Prove that $R_1 \cup R_2 \cup (A_1 \times A_2)$ is antisymmetric on $A_1 \cup A_2$.
Proof: Suppose $(x,y) \in R_1 \cup R_2 \cup (A_1 \times A_2) $ and $(y,x) \in R_1 \cup R_2 \cup (A_1 \times A_2) $ with $x,y \in A_1 \cup A_2$.
Case $(x,y)\in R_1 \cup R_2$:
SubCase1: $(y,x) \in R_1 \cup R_2 $. Because $(x,y)\in R_1 \cup R_2$ and since we know $R_1 \cup R_2$ is antisymmetric, it follows that x=y.

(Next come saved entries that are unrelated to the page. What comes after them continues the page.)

(* ===== verification/DslResume.v ===== *)
(** * Recovery of checkpointed flows

    A run of [run_checkpointed] can stop at any operation on its progress store; the next run
    starts from what the store holds.  For flows whose conditional steps are nested at most
    twice, never follow one another inside a branch, and whose item loops are top-level steps,
    any number of such interruptions leaves the result that the uninterrupted in-memory run
    gives.  The examples at the end show what happens outside these bounds. *)

From S2P Require Import Prelude Utf8 Errors Time Wire Codec Dsl DslProgress DslCheckpoint.

(** ** A store that can stop

    The in-memory store, with the number of operations after which the process stops; [None] is a
    process that does not stop. *)

Definition Flaky : Type := option nat * MemoryDslStepProgress.

Definition stopped : CatgaError := CatgaError_new Transient "the process stopped".

Definition flaky_op {A} (f : MemoryDslStepProgress -> CatgaResult A * MemoryDslStepProgress) (st : Flaky)
    : CatgaResult A * Flaky :=
  match fst st with
  | Some O => (Err stopped, st)
  | Some (S n) => let '(x, m) := f (snd st) in (x, (Some n, m))
  | None => let '(x, m) := f (snd st) in (x, (None, m))
  end.

#[export] Instance flaky_store : ProgressStore Flaky := {|
  ps_create p := flaky_op (mem_create p);
  ps_update v p := flaky_op (mem_update v p);
  ps_get id k := flaky_op (mem_get id k);
  ps_delete id k := flaky_op (mem_delete id k)
|}.

Section resume.
Context {St : Type} (env : DslEnv St).

Abbreviation run_t := (Run St Flaky).
Abbreviation prog := (Prog St Flaky).

Definition contents (r : run_t) : MemoryDslStepProgress := snd (r_progress r).
Definition budget (r : run_t) : option nat := fst (r_progress r).

(** ** Outcomes of programs *)

Definition wp {A} (m : prog A) (r : run_t) (Q : CatgaResult A -> run_t -> Prop) : Prop :=
  Q (fst (m r)) (snd (m r)).

Lemma wp_bind {A B} (m : prog A) (k : A -> prog B) r Q :
  wp m r (fun x r' => match x with Ok a => wp (k a) r' Q | Err e => Q (Err e) r' end) -> wp (cbind m k) r Q.
Proof. unfold wp, cbind. by destruct (m r) as [[a|e] r']. Qed.

Lemma wp_mono {A} (m : prog A) r (Q Q' : CatgaResult A -> run_t -> Prop) :
  wp m r Q -> (forall x r', Q x r' -> Q' x r') -> wp m r Q'.
Proof. unfold wp. auto. Qed.

(** A program interrupted by the store: it returns an error, in a process that stops.  A program
    that may be interrupted leaves the state of the run and the contents as [I] says when it is,
    and ends as [Q] says when it is not. *)
Definition runs {A} (m : prog A) (r : run_t) (I : MemoryDslStepProgress -> Prop)
    (Q : A -> run_t -> Prop) : Prop :=
  wp m r (fun x r' => (budget r = None -> budget r' = None)
    /\ match x with
       | Ok a => Q a r'
       | Err _ => budget r <> None /\ I (contents r')
       end).

Lemma runs_ret {A} (a : A) r (I : _ -> Prop) (Q : A -> run_t -> Prop) : Q a r -> runs (cret a) r I Q.
Proof. by unfold runs, wp. Qed.

Lemma runs_bind {A B} (m : prog A) (k : A -> prog B) r I (Q : A -> run_t -> Prop) (Q' : B -> run_t -> Prop) :
  runs m r I Q -> (forall a r', Q a r' -> runs (k a) r' I Q') -> runs (cbind m k) r I Q'.
Proof.
  unfold runs, wp, cbind. intros [Hb Hm] Hk. destruct (m r) as [[a|e] r']; simpl in *; [| done].
  destruct (Hk a r' Hm) as [Hb' Hk']. split; [auto |]. destruct (k a r') as [[b|e] r'']; simpl in *; [done |].
  destruct Hk' as [? ?]. split; [| done]. intros E. auto.
Qed.

Lemma runs_assoc {A B C} (m : prog A) (k1 : A -> prog B) (k2 : B -> prog C) r I Q :
  runs (cbind (cbind m k1) k2) r I Q -> runs (cbind m (fun a => cbind (k1 a) k2)) r I Q.
Proof. unfold runs, wp, cbind. by destruct (m r) as [[a|e] r']. Qed.

Lemma runs_mono {A} (m : prog A) r (I I' : _ -> Prop) (Q Q' : A -> run_t -> Prop) :
  runs m r I Q -> (forall m, I m -> I' m) -> (forall a r', Q a r' -> Q' a r') -> runs m r I' Q'.
Proof.
  unfold runs, wp. intros [Hb Hm] HI HQ. split; [done |]. destruct (fst (m r)); [auto |].
  destruct Hm. auto.
Qed.

Lemma runs_lift {A} (a : A) r (I : _ -> Prop) (Q : A -> run_t -> Prop) : Q a r -> runs (clift (Ok a)) r I Q.
Proof. by unfold runs, wp. Qed.

Lemma runs_get r (I : _ -> Prop) (Q : St -> run_t -> Prop) : Q (r_state r) r -> runs get_state r I Q.
Proof. by unfold runs, wp. Qed.

(** Everything but the state of the run, the clock and the notes is the same. *)
Definition same_store (r r' : run_t) : Prop := r_progress r' = r_progress r.

Lemma runs_set s r (I : _ -> Prop) (Q : unit -> run_t -> Prop) :
  (forall r', same_store r r' -> r_state r' = s -> Q tt r') -> runs (set_state s) r I Q.
Proof. intros H. split; [done |]. by apply H. Qed.

Lemma runs_clock r (I : _ -> Prop) (Q : SystemTime -> run_t -> Prop) :
  (forall t r', same_store r r' -> r_state r' = r_state r -> Q t r') -> runs (read_clock (env_clock env)) r I Q.
Proof. intros H. split; [done |]. by apply H. Qed.

Lemma runs_out (f : St -> Out St) r (I : _ -> Prop) (Q : unit -> run_t -> Prop) l s :
  f (r_state r) = (l, s, Ok tt) ->
  (forall r', same_store r r' -> r_state r' = s -> Q tt r') -> runs (lift_out f) r I Q.
Proof. intros E H. unfold runs, wp, lift_out. rewrite E. split; [done |]. by apply H. Qed.

Lemma runs_notify (f : St -> list Note * CatgaResult unit) r (I : _ -> Prop) (Q : unit -> run_t -> Prop) :
  snd (f (r_state r)) = Ok tt ->
  (forall r', same_store r r' -> r_state r' = r_state r -> Q tt r') -> runs (lift_notify f) r I Q.
Proof.
  intros E H. unfold runs, wp, lift_notify. destruct (f (r_state r)) as [l x]. simpl in E. subst x.
  split; [done |]. by apply H.
Qed.

Lemma runs_emit l r (I : _ -> Prop) (Q : unit -> run_t -> Prop) :
  (forall r', same_store r r' -> r_state r' = r_state r -> Q tt r') -> runs (emit l) r I Q.
Proof. intros H. split; [done |]. by apply H. Qed.

(** An operation on the store either stops the process or runs as on the in-memory store. *)
Lemma runs_store {A} (f : MemoryDslStepProgress -> CatgaResult A * MemoryDslStepProgress)
    (g : Flaky -> CatgaResult A * Flaky) r (I : _ -> Prop) (Q : A -> run_t -> Prop) a m :
  g = flaky_op f -> f (contents r) = (Ok a, m) -> I (contents r) ->
  (forall r', contents r' = m -> r_state r' = r_state r -> Q a r') ->
  runs (on_progress g) r I Q.
Proof.
  intros -> E HI H. unfold runs, wp, on_progress, flaky_op, contents, budget in *.
  destruct (r_progress r) as [[[|n]|] m0]; simpl in *; [done | |]; rewrite E; simpl;
    (split; [done |]; by apply H).
Qed.

(** ** Writing a record *)

Definition cx_key (cx : CheckpointContext) : string * Z := (cx_flow_id cx, cx_top_level_step cx).

(** The version of a record, one below the first version when there is none *)
Definition ver (m : MemoryDslStepProgress) (key : string * Z) : Z :=
  match m !! key with Some p => p_version p | None => -1 end.

Definition keyed (m : MemoryDslStepProgress) : Prop := forall key p, m !! key = Some p -> progress_key p = key.

Lemma keyed_insert m key p : keyed m -> progress_key p = key -> keyed (<[key := p]> m).
Proof. intros Hm Hp k q. rewrite lookup_insert_Some. intros [[<- <-]|[_ ?]]; [done | by apply Hm]. Qed.

(** A written record: where it is, what it holds, and its version *)
Definition written (key : string * Z) (k : DslProgressKind) (payload : list Z) (m m' : MemoryDslStepProgress) : Prop :=
  exists p, m' = <[key := p]> m /\ progress_key p = key /\ p_kind p = k /\ p_payload p = payload
    /\ p_version p = ver m key + 1.

Lemma write_runs cx payload (is_frame : bool) r (I : _ -> Prop) (Q : unit -> run_t -> Prop) :
  keyed (contents r) -> I (contents r) -> -1 <= ver (contents r) (cx_key cx) < int_max i64 ->
  (forall r', written (cx_key cx) (if is_frame then CheckpointFrameKind else ApplicationState) payload
                (contents r) (contents r') -> r_state r' = r_state r -> Q tt r') ->
  runs (persist_checkpoint_payload env cx payload is_frame) r I Q.
Proof.
  intros Hk HI Hv HQ. unfold persist_checkpoint_payload.
  apply (runs_bind _ _ _ _ (fun _ r' => same_store r r' /\ r_state r' = r_state r)).
  { by apply runs_clock. }
  intros t r1 [Hs1 Hst1]. assert (contents r1 = contents r) as Hc1 by (unfold contents; by rewrite Hs1).
  set (fresh := if is_frame then _ else _).
  assert (progress_key fresh = cx_key cx) as Hfk by (unfold fresh; by destruct is_frame).
  destruct (contents r !! cx_key cx) as [cur|] eqn:Ecur.
  - apply (runs_bind _ _ _ _ (fun b r' => b = false /\ contents r' = contents r /\ r_state r' = r_state r)).
    { apply (runs_store (mem_create fresh) _ _ _ _ false (contents r)); [done | | by rewrite Hc1 |
        intros r' ? ?; split_and!; [done | done | congruence]].
      unfold mem_create. by rewrite Hc1, Hfk, Ecur. }
    intros b r2 (-> & Hc2 & Hst2). unfold MAX_CHECKPOINT_CAS_RETRIES. cbn [cas_loop].
    apply (runs_bind _ _ _ _ (fun o r' => o = Some cur /\ contents r' = contents r /\ r_state r' = r_state r)).
    { apply (runs_store (mem_get (cx_flow_id cx) (cx_top_level_step cx)) _ _ _ _ (Some cur) (contents r));
        [done | | by rewrite Hc2 | intros r' ? ?; split_and!; [done | done | congruence]].
      unfold mem_get. rewrite Hc2. fold (cx_key cx). by rewrite Ecur. }
    intros o r3 (-> & Hc3 & Hst3).
    apply (runs_bind _ _ _ _ (fun _ r' => same_store r3 r' /\ r_state r' = r_state r3)); [by apply runs_clock |].
    intros t' r4 [Hs4 Hst4]. assert (contents r4 = contents r) as Hc4 by (unfold contents in *; by rewrite Hs4).
    set (next := if is_frame then _ else _).
    unfold ver in Hv. rewrite Ecur in Hv.
    assert (exists p, next = Ok p /\ progress_key p = cx_key cx
      /\ p_kind p = (if is_frame then CheckpointFrameKind else ApplicationState) /\ p_payload p = payload
      /\ p_version p = p_version cur + 1) as (p & -> & Hpk & Hkind & Hpay & Hpv).
    { unfold next, next_version, completed_application_state, bump_version.
      rewrite checked_fits by (int_bounds; lia). pose proof (Hk _ _ Ecur) as Hck.
      destruct is_frame; eexists; (split; [done |]); (split; [exact Hck |]); done. }
    apply (runs_bind _ _ _ _ (fun q r' => q = p /\ r' = r4)); [by apply runs_lift |].
    intros ? ? [-> ->].
    apply (runs_bind _ _ _ _ (fun b r' => b = true /\ contents r' = <[cx_key cx := p]> (contents r)
                                /\ r_state r' = r_state r)).
    { apply (runs_store (mem_update (p_version cur) p) _ _ _ _ true (<[cx_key cx := p]> (contents r)));
        [done | | by rewrite Hc4 | intros r' ? ?; split_and!; [done | done | congruence]].
      unfold mem_update, progress_is_next_version. rewrite Hpv, checked_fits by (int_bounds; lia).
      rewrite Z.eqb_refl. cbn [negb]. rewrite Hc4, Hpk, Ecur, Z.eqb_refl. done. }
    intros b r5 (-> & Hc5 & Hst5). apply runs_ret, HQ; [| done]. exists p. unfold ver. rewrite Ecur. done.
  - apply (runs_bind _ _ _ _ (fun b r' => b = true /\ contents r' = <[cx_key cx := fresh]> (contents r)
                                /\ r_state r' = r_state r)).
    { apply (runs_store (mem_create fresh) _ _ _ _ true (<[cx_key cx := fresh]> (contents r)));
        [done | | by rewrite Hc1 | intros r' ? ?; split_and!; [done | done | congruence]].
      unfold mem_create. by rewrite Hc1, Hfk, Ecur. }
    intros b r2 (-> & Hc2 & Hst2). apply runs_ret, HQ; [| done]. exists fresh. unfold ver. rewrite Ecur.
    unfold fresh. by destruct is_frame.
Qed.

(** ** Traces of cursors

    A cursor is a path, a work cursor and the state saved with them. *)

Definition Cursor : Type := list CheckpointLevel * CheckpointWork * St.
Lemma second_wins_steps : rtc (pool_step (surroundings 1000 2000) counted) (world_at 1000, []) second_wins.
Proof.
  etrans; [apply (moves_steps _ _ [Start (no_ctx, 7); Poll 0 0; Poll 0 0]) |]. fold first_claims.
  etrans; [| apply moves_steps]. unfold lease_over. destruct first_claims as [w pool]. apply rtc_once, pool_env, sr_clock.
  intros n. by vm_compute.
Qed.

Lemma inbox_agreement_witness :
  (forall j l' r', snd second_wins !! j = Some (l', Finished (Ok r')) -> snd l' = 7 -> r' = 2%nat)
  /\ run_alone (counted (no_ctx, 7)) (fst second_wins) = (Some (Ok 2%nat), fst second_wins)
  /\ snd second_wins !! 0%nat = Some ((no_ctx, 7), Finished (fail Conflict inbox_conflict)).
Proof.
  destruct (inbox_agreement 1000 2000 count_codec count_handler (from_millis 100) id count_codec_ok
    (world_at 1000) (fst second_wins) (snd second_wins) 1%nat (no_ctx, 7) 2%nat world_at_inv) as [H1 H2].
  - rewrite <-surjective_pairing. apply second_wins_steps.
  - vm_compute. reflexivity.
  - done.
  - split_and!; [exact H1 | | vm_compute; reflexivity].
    apply (H2 (no_ctx, 7) 1300 eq_refl). vm_compute. reflexivity.
Defined.

(** A delivery is dropped while its handler runs; a thousand years later its key is still claimed. *)
Definition keyed_count : DispatchCtx * Z -> Task (World nat) (CatgaResult nat) :=
  deliver_keyed count_codec count_handler (fun _ => "key"%string).
Definition after_drop : World nat := fst (foldl (move keyed_count) (world_at 1000, []) [Start (no_ctx, 7); Poll 0 0; Drop 0]).
Definition much_later : World nat := put_clock (at_ms 31536000000000) after_drop.

Lemma after_drop_held : held "key" much_later.
Proof.
  split.
  - exact (idem_try_claim_inv (w_keys (world_at 1000)) "key" (in_ms 1000) (claims_inv_new 4 ltac:(lia))).
  - eexists. split; vm_compute; reflexivity.
Qed.

Lemma abandoned_key_refused_witness :
  let retried := foldl (move keyed_count) (much_later, []) [Start (no_ctx, 7); Poll 0 0; Poll 0 0] in
  held "key" (fst retried) /\ snd retried = [((no_ctx, 7), Finished key_conflict)].
Proof.
  intros retried.
  destruct (abandoned_key_refused count_codec count_handler (fun _ => "key"%string) much_later (fst retried) (snd retried) "key"
    after_drop_held) as [H1 H2].
  - rewrite <-surjective_pairing. apply moves_steps.
  - split; [exact H1 |]. vm_compute. reflexivity.
Defined.
End example.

SubCase2: $(y,x) \in (A_1 \times A_2)$. Then $y \in A_1$ and $x \in A_2$. Because $A_1 \cap A_2 = \emptyset$, $y \notin A_2$ and $x \notin A_1$.
At this point , I don't know how to show if given $(y,x) \in (A_1 \times A_2)$ and $(x,y)\in R_1 \cup R_2$ hold, then x=y, if it's even possible to show.